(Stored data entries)
____

Example household_sync_witness :
  ∃ c', arena_cache (st_cache taken_in) arena_ab = Ok c' ∧ cache_sees c' peer1 qux = hashes two_sent qux ∧
    hashes two_sent qux = Some wide2.
Proof.
  destruct (household_sync now1 id any_text (λ l, reflexivity l) 0 arena_ab (Some "/root") "/root" peer1
    empty_world two_sent two_batches storage1 taken_in [Ok tt; Ok tt] cache_ab) as (_ & c' & H1 & H2);
    [done|apply empty_world_ok|apply two_sent_steps|by vm_compute|done|vm_compute; reflexivity|by vm_compute| | | | |].
  - apply Forall_cons. split; [by apply sendable_add; vm_compute|]. apply Forall_cons. split; [|done].
    by apply sendable_add; vm_compute.
  - apply unreal1_ok. by vm_compute.
  - unfold taken_in. apply pair_of. vm_compute. reflexivity.
  - by repeat constructor.
  - exists c'. split; [exact H1|]. split; [|by vm_compute]. apply H2; [done|by rewrite nothing_seen, nothing_indexed|].
    intros i h Hg _. exfalso. apply elem_of_iter in Hg. apply (list_elem_of_fmap_2 snd) in Hg.
    assert ((tbl_iter (index_history_table (index (db two_sent)))).*2 = [HAdd foobar; HAdd qux]) as E by by vm_compute.
    rewrite E in Hg. clear E. rewrite !elem_of_cons in Hg. cbn [snd] in Hg. by destruct Hg as [|[|?%not_elem_of_nil]].
Defined.

(** A file that is below another one is refused. *)
Definition below : Path := mkPath "foo/bar/baz".
Definition before_failure : list Notification := [NConnected arena_ab 77; NAdd arena_ab 1 foobar (mkUnixTime 7) 5 wide1].
Definition refused : Notification := NAdd arena_ab 2 below (mkUnixTime 7) 5 wide1.
Definition after_failure : Notification := NAdd arena_ab 4 qux (mkUnixTime 8) 1 wide2.
Definition lost : Notification := NAdd arena_ab 3 (mkPath "lost") (mkUnixTime 8) 1 wide2.
Definition upd := st_update now1 id peer1.
Definition stage1 : Storage := (sfor before_failure upd storage1).2.
Definition stage2 : Storage := (upd refused stage1).2.
Definition stage3 : Storage := (sfor [after_failure] upd stage2).2.

Example failed_batch_lost_witness :
  publisher now1 id any_text peer1 [(before_failure ++ [refused; lost], Answered); ([after_failure], Answered)] storage1 =
    ([Err (EStorage (RStorage NotADirectory)); Ok tt], stage3) ∧
  ∃ pr, GlobalCache.peer_progress (st_cache stage3) peer1 arena_ab = Ok (Some pr) ∧ last_seen pr = 4 ∧
    ∀ ix at_ cur, lost ∉ subscribe arena_ab (pr_uuid pr) (Some pr) ix at_ cur.
Proof.
  destruct (failed_batch_lost now1 id any_text (λ l, reflexivity l) 0 peer1 before_failure refused [lost] [] after_failure 4
    NotADirectory storage1 stage1 stage2 stage3) as [H1 H2].
  - apply unreal1_ok. by vm_compute.
  - done.
  - apply Forall_cons. split; [by split_and!|].
    repeat (apply Forall_cons; split; [by apply sendable_add; vm_compute|]). done.
  - unfold stage1. apply pair_of. vm_compute. reflexivity.
  - unfold stage2. apply pair_of. vm_compute. reflexivity.
  - unfold stage3. apply pair_of. vm_compute. reflexivity.
  - done.
  - split; [exact H1|].
    assert (GlobalCache.peer_progress (st_cache stage3) peer1 arena_ab = Ok (Some {| pr_uuid := 77; last_seen := 4 |})) as E
      by (vm_compute; reflexivity).
    exists {| pr_uuid := 77; last_seen := 4 |}. split; [exact E|]. destruct (H2 _ E) as [_ H3]. split; [done|].
    intros ix at_ cur Hin. assert (4 < 3) as Hlt; [|done].
    apply (H3 ix at_ cur lost 3); [done|done|exact Hin|done].
Defined.
Lemma take_while_NoDup {K V} (f : K * V → bool) (l : list (K * V)) : NoDup l.*1 → NoDup (take_while f l).*1.
Proof.
  assert (∀ l x, x ∈ take_while f l → x ∈ l) as Hsub.
  { clear l. induction l as [|y l IH]; intros x; simpl; [done|]. destruct (f y); [|by intros ?%not_elem_of_nil].
    rewrite !elem_of_cons. naive_solver. }
  induction l as [|x l IH]; simpl; [done|]. csimpl. intros [Hx Hnd]%NoDup_cons.
  destruct (f x); [|constructor]. csimpl. constructor; [|by apply IH].
  intros (y & E & Hy)%list_elem_of_fmap. apply Hx, list_elem_of_fmap. exists y. split; [done|by apply Hsub].
Qed.

(** The directory [i] of a tree: its entries, one for each name. *)
Lemma dir_listing_spec (t : table (N * string) DirTableEntry) i name e :
  (name, e) ∈ Dirs.do_readdir t i ↔ tbl_get (i, name) t = Some (Regular e).
Proof.
  unfold Dirs.do_readdir. rewrite list_elem_of_omap. set (l := tbl_range (Included (i, "")) Unbounded t).
  assert (∀ k v, (k, v) ∈ l → i ≤ k.1) as Hge.
  { intros [a x] v [_ [H _]]%elem_of_range. simpl in *. unfold prod_le in H. simpl in H.
    destruct H as [[_ ?]|[? _]]; lia. }
  assert (StronglySorted key_lt l.*1) as Hs by apply range_sorted.
  split.
  - intros ([[a x] v] & [Hin Ha]%take_while_sorted & Hv); [|done..]. simpl in *. subst a.
    apply elem_of_range in Hin as [Hin _]. destruct v; [|done]. by injection Hv as -> ->.
  - intros Hg. exists ((i, name), Regular e). split; [|done]. apply take_while_sorted; [done..|]. split; [|done].
    apply elem_of_range. split; [done|]. split; [|done]. simpl. right. split; [done|]. apply empty_le.
Qed.

Lemma StronglySorted_NoDup {K} `{KeyOrder K} (l : list K) : StronglySorted key_lt l → NoDup l.
Proof.
  induction 1 as [|k l _ IH Hlt]; constructor; [|done]. intros Hin. rewrite Forall_forall in Hlt.
  destruct (Hlt k Hin) as [_ Hn]. apply Hn. reflexivity.
Qed.

Lemma dir_listing_NoDup (t : table (N * string) DirTableEntry) i : NoDup (Dirs.do_readdir t i).
Proof.
  unfold Dirs.do_readdir.
  assert (NoDup (take_while (λ kv, kv.1.1 =? i) (tbl_range (Included (i, "")) Unbounded t)).*1) as Hnd.
  { apply take_while_NoDup, StronglySorted_NoDup, range_sorted. }
  assert (∀ kv, kv ∈ take_while (λ kv, kv.1.1 =? i) (tbl_range (Included (i, "")) Unbounded t) → kv.1.1 = i) as Hi.
  { intros [[a x] v] Hin. apply take_while_sorted in Hin as [_ ?]; [done|apply range_sorted|].
    intros [b y] w [_ [Hr _]]%elem_of_range. simpl in *. unfold prod_le in Hr. simpl in Hr. destruct Hr as [[_ ?]|[? _]]; lia. }
  induction (take_while _ _) as [|[[a x] v] l IH]; [constructor|]. csimpl in Hnd.
  apply NoDup_cons in Hnd as [Hnin Hnd]. specialize (IH Hnd ltac:(intros kv Hin; apply Hi; by right)). csimpl.
  destruct v as [e|]; [|done]. constructor; [|done]. intros ([[b y] w] & Hin & Hw)%list_elem_of_omap. simpl in Hw.
  destruct w as [e'|]; [|done]. injection Hw as -> ->. apply Hnin, list_elem_of_fmap.
  exists ((b, x), Regular e). split; [|done]. simpl. f_equal.
  rewrite (Hi (a, x, Regular e) ltac:(by left) : a = i). by rewrite (Hi _ ltac:(right; exact Hin) : b = i).
Qed.

(** What a directory has: names that can be looked up, no inode twice. *)
Lemma readdir_run n u dir es :
  unreal_ok n u → GlobalCache.readdir u dir = Ok es →
  NoDup es ∧ (∀ name e, (name, e) ∈ es → GlobalCache.lookup u dir name = Ok e) ∧
  ∀ a b, a ∈ es → b ∈ es → rd_inode a.2 = rd_inode b.2 → a = b.
Proof.
  intros Hu. unfold GlobalCache.readdir, GlobalCache.lookup, dispatch.
  destruct (InodeAllocator.arena_for_inode _ _ dir) as [[a|]|]; simpl; [| |done].
  - destruct (arena_cache u a) as [c|] eqn:Ec; simpl; [|done]. intros [= <-].
    unfold arena_cache in Ec. destruct (arena_caches u !! a) as [c'|] eqn:E; [|done]. injection Ec as ->.
    destruct (uk_cache _ _ Hu _ _ E) as [_ [_ _ Hc]]. split; [apply dir_listing_NoDup|]. split.
    + intros name e Hin%dir_listing_spec. unfold Dirs.do_lookup, get_dir_entry. by rewrite Hin.
    + intros [x1 e1] [x2 e2] H1%dir_listing_spec H2%dir_listing_spec Hi. simpl in Hi.
      destruct (do_unique _ _ (co_dirs _ _ _ _ Hc) _ _ _ _ _ _ H1 H2 Hi) as [_ ->]. unfold dir_table in *. congruence.
  - intros [= <-]. destruct (uk_tree _ _ Hu) as (label & Ht & _). split; [apply dir_listing_NoDup|]. split.
    + intros name e Hin%dir_listing_spec. unfold Dirs.do_lookup, get_dir_entry. by rewrite Hin.
    + intros [x1 e1] [x2 e2] H1%dir_listing_spec H2%dir_listing_spec Hi. simpl in Hi.
      destruct (ta_entry _ _ (tk_tree _ _ Ht) _ _ _ H1) as (_ & _ & cs1 & A1 & B1).
      destruct (ta_entry _ _ (tk_tree _ _ Ht) _ _ _ H2) as (_ & _ & cs2 & A2 & B2).
      assert (cs1 = cs2) as -> by congruence. assert (cs2 ++ [x1] = cs2 ++ [x2]) as E by congruence.
      apply app_inj_1 in E as [_ [= ->]]; [|done]. congruence.
Qed.

(** The entry of a page that stands for an entry of the directory *)
Definition shown u (d : NfsEntry) (x : string * ReadDirEntry) : Prop :=
  ne_name d = x.1 ∧ ne_fileid d = rd_inode x.2 ∧ entry_attr u x.2 = Ok (ne_attr d).

Lemma push_entries_run u max acc l out (fin : bool) :
  push_entries u max acc l = Ok (out, fin) →
  ∃ l1 l2 ds, l = l1 ++ l2 ∧ out = acc ++ ds ∧ Forall2 (shown u) ds l1 ∧
    (if fin then l2 = [] else ds ≠ []).
Proof.
  revert acc. induction l as [|[name e] l IH]; intros acc; simpl.
  { intros [= <- <-]. exists [], [], []. rewrite !app_nil_r. split_and!; [done|done|constructor|done]. }
  destruct (entry_attr u e) as [attr|] eqn:Ea; [|done]. simpl. set (d := {| ne_fileid := _ |}).
  destruct (N.leb_spec max (N.of_nat (length (acc ++ [d])))) as [_|_].
  - intros [= <- <-]. exists [(name, e)], l, [d]. split; [done|]. split; [done|]. split; [by repeat constructor|].
    done.
  - intros (l1 & l2 & ds & -> & -> & H1 & H2)%IH. exists ((name, e) :: l1), l2, (d :: ds).
    split; [done|]. split; [by rewrite <- app_assoc|]. split; [by constructor|]. by destruct fin.
Qed.

Lemma skip_while_sorted start_after l :
  StronglySorted inode_le l → ∀ x, x ∈ skip_while (λ e, rd_inode e.2 <=? start_after) l ↔ x ∈ l ∧ start_after < rd_inode x.2.
Proof.
  induction 1 as [|y l Hs IH Hlt]; intros x; simpl; [set_solver|].
  destruct (N.leb_spec (rd_inode y.2) start_after) as [H|H].
  - rewrite IH, elem_of_cons. split; [tauto|]. intros [[->|?] ?]; [lia|tauto].
  - split; [|tauto]. intros Hin. split; [done|]. apply elem_of_cons in Hin as [->|Hin]; [done|].
    rewrite Forall_forall in Hlt. specialize (Hlt x Hin). unfold inode_le in Hlt. lia.
Qed.

Lemma skip_while_suffix {A} (f : A → bool) (l : list A) : ∃ l0, l = l0 ++ skip_while f l.
Proof.
  induction l as [|x l [l0 IH]]; simpl; [by exists []|]. destruct (f x); [|by exists []].
  exists (x :: l0). simpl. by rewrite <- IH.
Qed.

#[export] Instance inode_le_total : Total inode_le.
Proof. intros a b. unfold inode_le. lia. Qed.
#[export] Instance inode_le_trans : Transitive inode_le.
Proof. intros a b c. unfold inode_le. lia. Qed.

Lemma sorted_strict (l : list (string * ReadDirEntry)) :
  StronglySorted inode_le l → NoDup l → (∀ a b, a ∈ l → b ∈ l → rd_inode a.2 = rd_inode b.2 → a = b) →
  StronglySorted N.lt ((λ x, rd_inode x.2) <$> l).
Proof.
  induction 1 as [|y l Hs IH Hlt]; intros Hnd Hinj; csimpl; constructor.
  - apply NoDup_cons in Hnd as [_ Hnd]. apply IH; [done|]. intros a b Ha Hb. apply Hinj; by right.
  - apply Forall_fmap, Forall_forall. intros x Hx. simpl. rewrite Forall_forall in Hlt. specialize (Hlt x Hx).
    unfold inode_le in Hlt. assert (rd_inode y.2 ≠ rd_inode x.2); [|lia]. intros E. apply NoDup_cons in Hnd as [Hnin _].
    apply Hnin. by rewrite (Hinj y x ltac:(by left) ltac:(by right) E).
Qed.

Lemma StronglySorted_mid {A} (P : A → A → Prop) (l0 l1 l2 : list A) :
  StronglySorted P (l0 ++ l1 ++ l2) → StronglySorted P l1 ∧ ∀ x y, x ∈ l1 → y ∈ l2 → P x y.
Proof.
  intros H. induction l0 as [|x l0 IH]; simpl in *.
  2:{ apply StronglySorted_inv in H as [H _]. by apply IH. }
  induction l1 as [|x l1 IH]; simpl in *; [split; [constructor|set_solver]|].
  apply StronglySorted_inv in H as [H Hx]. destruct (IH H) as [H1 H2]. rewrite Forall_app in Hx. destruct Hx as [Hx1 Hx2].
  split; [by constructor|]. intros a b [->|Ha]%elem_of_cons Hb; [|by apply H2]. by apply (proj1 (Forall_forall _ _) Hx2).
Qed.

(** A page: entries after the start, in order; those that come later are not among
    them. *)
Record page_of u dir (start_after : N) es (out : list NfsEntry) (fin : bool) : Prop := {
  pg_readdir : GlobalCache.readdir u dir = Ok es;
  pg_sorted : StronglySorted N.lt (ne_fileid <$> out);
  pg_after : Forall (λ d, start_after < ne_fileid d) out;
  pg_from : Forall (λ d, ∃ x, x ∈ es ∧ shown u d x) out;
  pg_all : ∀ x, x ∈ es → start_after < rd_inode x.2 →
    (∃ d, d ∈ out ∧ shown u d x) ∨ (fin = false ∧ Forall (λ d, ne_fileid d < rd_inode x.2) out);
  pg_nonempty : fin = false → out ≠ [];
}.
(* ===== verification/Control.v ===== *)
(** * The control interface of the daemon

    [crate/realize-core/src/rpc/control/convert.rs], [server.rs] and [client.rs], with
    the messages of [crate/realize-core/capnp/control.capnp], [start], [shutdown] and
    [is_running] of [crate/realize-core/src/consensus/churten.rs], and what
    [crate/realize-control/src/display.rs] keeps: what a program learns of the jobs of
    the daemon that it is connected to.

    The broadcast channel of tokio is a parameter: a receiver gets the notifications
    that were sent since it subscribed, in order, except that when it lags behind it
    is told so and goes on at a later one ([Recv]). *)
From Stdlib Require Import Strings.Byte.
From stdpp Require Import gmap.
From S2P Require Import Prelude Redb Path Types Db Dirty InodeAllocator Blob Index Dirs ArenaCache CacheInv CacheSpec GlobalCache Mark Churten Storage Household.
Local Open Scope N_scope.
Local Open Scope realize_scope.

(** ** Messages *)

Inductive JobKindMsg : Type :=
| KDownload
| KRealize (index_hash : option (list byte))
| KUnrealize
| KNotInSchema (tag : N).

Record JobMsg : Type := { jm_path : string; jm_hash : list byte; jm_kind : JobKindMsg }.

Inductive ProgressType : Type :=
| PtPending
| PtRunning
| PtDone
| PtAbandoned
| PtCancelled
| PtFailed
| PtNotInSchema (value : N).

Record JobProgressMsg : Type := { pm_type : ProgressType; pm_message : string }.

Inductive JobActionMsg : Type :=
| AmNone
| AmDownload
| AmVerify
| AmRepair
| AmMove
| AmNotInSchema (value : N).

Record JobInfoMsg : Type := {
  im_arena : string;
  im_id : N;
  im_job : JobMsg;
  im_progress : JobProgressMsg;
  im_action : JobActionMsg;
  im_byte_progress : option (N * N);
  im_notification_index : N;
}.

Inductive ChurtenBody : Type :=
| BNew (job : JobMsg)
| BStart
| BFinish (progress : JobProgressMsg)
| BUpdateByteCount (current_bytes total_bytes index : N)
| BUpdateAction (action : JobActionMsg) (index : N)
| BNotInSchema (tag : N).

Record ChurtenMsg : Type := { cm_arena : string; cm_job_id : N; cm_body : ChurtenBody }.

Inductive MarkMsg : Type := MmWatch | MmKeep | MmOwn | MmNotInSchema (value : N).

(** ** Writing them *)

Definition to_capnp_action (action : option JobAction) : JobActionMsg :=
  match action with
  | Some ActionDownload => AmDownload
  | Some ActionVerify => AmVerify
  | Some ActionRepair => AmRepair
  | Some ActionMove => AmMove
  | None => AmNone
  end.

Definition fill_progress (p : JobProgress) : JobProgressMsg :=
  match p with
  | JobPending => {| pm_type := PtPending; pm_message := "" |}
  | JobRunning => {| pm_type := PtRunning; pm_message := "" |}
  | JobDone => {| pm_type := PtDone; pm_message := "" |}
  | JobAbandoned => {| pm_type := PtAbandoned; pm_message := "" |}
  | JobCancelled => {| pm_type := PtCancelled; pm_message := "" |}
  | JobFailed msg => {| pm_type := PtFailed; pm_message := msg |}
  end.

Definition fill_job (job : Job) : JobMsg :=
  {| jm_path := as_str (job_path job);
     jm_hash := hash_bytes (job_hash job);
     jm_kind :=
       match job with
       | JDownload _ _ => KDownload
       | JRealize _ _ index_hash => KRealize (hash_bytes <$> index_hash)
       | JUnrealize _ _ => KUnrealize
       end |}.

Definition fill_churten (n : ChurtenNotification) : ChurtenMsg :=
  {| cm_arena := arena_name (c_arena n);
     cm_job_id := c_job_id n;
     cm_body :=
       match n with
       | CNew _ _ job => BNew (fill_job job)
       | CStart _ _ => BStart
       | CFinish _ _ progress => BFinish (fill_progress progress)
       | CUpdateAction _ _ index action => BUpdateAction (to_capnp_action (Some action)) index
       | CUpdateByteCount _ _ index current_bytes total_bytes => BUpdateByteCount current_bytes total_bytes index
       end |}.

Definition fill_job_info (source : JobInfo) : JobInfoMsg :=
  {| im_arena := arena_name (ji_arena source);
     im_id := ji_id source;
     im_job := fill_job (ji_job source);
     im_progress := fill_progress (ji_progress source);
     im_action := to_capnp_action (ji_action source);
     im_byte_progress := ji_byte_progress source;
     im_notification_index := ji_notification_index source |}.

Definition mark_to_capnp (m : Mark) : MarkMsg :=
  match m with Own => MmOwn | Watch => MmWatch | Keep => MmKeep end.

(** ** Reading them *)

Section convert.
Context (to_str : string → option string).

Definition parse_job (m : JobMsg) : cresult Job :=
  result_bind (parse_path to_str (jm_path m)) (λ path,
    result_bind (parse_hash (jm_hash m)) (λ hash,
      match jm_kind m with
      | KDownload => Ok (JDownload path hash)
      | KRealize None => Ok (JRealize path hash None)
      | KRealize (Some index_hash) => result_map (λ h, JRealize path hash (Some h)) (parse_hash index_hash)
      | KUnrealize => Ok (JUnrealize path hash)
      | KNotInSchema _ => Err ENotInSchema
      end)).

Definition parse_progress (m : JobProgressMsg) : cresult JobProgress :=
  match pm_type m with
  | PtPending => Ok JobPending
  | PtRunning => Ok JobRunning
  | PtDone => Ok JobDone
  | PtAbandoned => Ok JobAbandoned
  | PtCancelled => Ok JobCancelled
  | PtFailed => result_map JobFailed (ok_or EInvalidText (to_str (pm_message m)))
  | PtNotInSchema _ => Err ENotInSchema
  end.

____

Using the data above, repeat exactly the lines that begin at the line with "im_progress : JobProgressMsg;" and end at the line with "(Some action)) index", both ends included.

  im_progress : JobProgressMsg;
  im_action : JobActionMsg;
  im_byte_progress : option (N * N);
  im_notification_index : N;
}.

Inductive ChurtenBody : Type :=
| BNew (job : JobMsg)
| BStart
| BFinish (progress : JobProgressMsg)
| BUpdateByteCount (current_bytes total_bytes index : N)
| BUpdateAction (action : JobActionMsg) (index : N)
| BNotInSchema (tag : N).

Record ChurtenMsg : Type := { cm_arena : string; cm_job_id : N; cm_body : ChurtenBody }.

Inductive MarkMsg : Type := MmWatch | MmKeep | MmOwn | MmNotInSchema (value : N).

(** ** Writing them *)

Definition to_capnp_action (action : option JobAction) : JobActionMsg :=
  match action with
  | Some ActionDownload => AmDownload
  | Some ActionVerify => AmVerify
  | Some ActionRepair => AmRepair
  | Some ActionMove => AmMove
  | None => AmNone
  end.

Definition fill_progress (p : JobProgress) : JobProgressMsg :=
  match p with
  | JobPending => {| pm_type := PtPending; pm_message := "" |}
  | JobRunning => {| pm_type := PtRunning; pm_message := "" |}
  | JobDone => {| pm_type := PtDone; pm_message := "" |}
  | JobAbandoned => {| pm_type := PtAbandoned; pm_message := "" |}
  | JobCancelled => {| pm_type := PtCancelled; pm_message := "" |}
  | JobFailed msg => {| pm_type := PtFailed; pm_message := msg |}
  end.

Definition fill_job (job : Job) : JobMsg :=
  {| jm_path := as_str (job_path job);
     jm_hash := hash_bytes (job_hash job);
     jm_kind :=
       match job with
       | JDownload _ _ => KDownload
       | JRealize _ _ index_hash => KRealize (hash_bytes <$> index_hash)
       | JUnrealize _ _ => KUnrealize
       end |}.

Definition fill_churten (n : ChurtenNotification) : ChurtenMsg :=
  {| cm_arena := arena_name (c_arena n);
     cm_job_id := c_job_id n;
     cm_body :=
       match n with
       | CNew _ _ job => BNew (fill_job job)
       | CStart _ _ => BStart
       | CFinish _ _ progress => BFinish (fill_progress progress)
       | CUpdateAction _ _ index action => BUpdateAction (to_capnp_action (Some action)) index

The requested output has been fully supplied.